Pour soutenir ces efforts, le code source et les poids du modèle ont été rendus publics sur GitHub sous une licence non commerciale, permettant aux météorologues amateurs de s’en servir.

L’essor de l’apprentissage automatique dans la modélisation climatique

Cela ne constitue pas la première utilisation de l’apprentissage automatique dans la modélisation climatique. Le modèle climatique Earth-2 de Nvidia est un autre exemple de la manière dont l’IA et l’informatique haute performance peuvent être combinées pour améliorer non seulement la précision des prévisions, mais aussi leur rapidité.
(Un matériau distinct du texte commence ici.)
(** X25: a check of a job tracker that succeeds keeps the stored listings
    and appends the listings it returns; each of them belongs to the
    tracker, is flagged new, has a URL that is not empty and fits the
    columns (title 500, company 300, location 200, salary 200, experience
    100, URL 1000, posted date 100); and when the adapters return URLs of
    at most 1000 characters, listings that were pairwise distinct in
    tracker and URL stay so. *)
Theorem check_job_tracker_rows (env : Job.Env) (now : Z)
    (t : Job.JobTracker) (s s' : Job.Store) (new : list Job.JobListing) :
  Job.check_job_tracker env now t s = Ok (s', new) ->
  Job.listings s' = Job.listings s ++ new
  /\ Forall (Job.fresh_row (Job.id t)) new
  /\ (Job.short_urls env -> Job.distinct_urls (Job.listings s) ->
      Job.distinct_urls (Job.listings s')).
Proof.
  unfold Job.check_job_tracker. cbv zeta.
  destruct (Job.commit_raises env (Job.id t)); [discriminate|].
  intros H. injection H as <- <-. cbn [Job.listings].
  destruct (job_platforms_spec env t (Job.listings s)
              (Job.tracker_platforms t) [])
    as [_ [Hfresh Hshort]]. cbv zeta in *.
  split; [reflexivity|]. split; [apply Hfresh; constructor|].
  intros Hs Hnd. apply (proj2 (Hshort Hs)). now rewrite app_nil_r.
Qed.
Annonce lors du GTC ce printemps, Earth-2 est essentiellement un jumeau numérique massif conçu pour utiliser une combinaison de HPC et de modèles d’IA afin de générer des simulations haute résolution jusqu’à deux kilomètres.

Cela est en partie possible grâce à un modèle appelé CorrDiff, un modèle de diffusion que Nvidia affirme capable de générer des images de motifs météorologiques à une résolution 12,5 fois supérieure et jusqu’à 1 000 fois plus rapidement que d’autres modèles numériques. Le résultat est un modèle suffisamment rapide et précis pour susciter l’intérêt de Taïwan, qui envisage d’utiliser cette plateforme pour améliorer ses prévisions de typhons.

Parallèlement, de plus en plus de centres de recherche climatique adoptent des systèmes accélérés par GPU. La recherche climatique est l’un des nombreux domaines d’étude ciblés par le système Isambard-AI de 200 pétaFLOPS (FP64) qui est déployé à l’Université de Bristol.

Plus tôt cette année, le Centre euro-méditerranéen sur le changement climatique à Lecce, en Italie, a fait appel à Lenovo pour son nouveau superordinateur Cassandra, qui sera alimenté par des CPU Intel Xeon Max et un petit complément de GPU Nvidia H100, que le laboratoire prévoit d’utiliser pour exécuter une variété de simulations climatiques basées sur l’IA.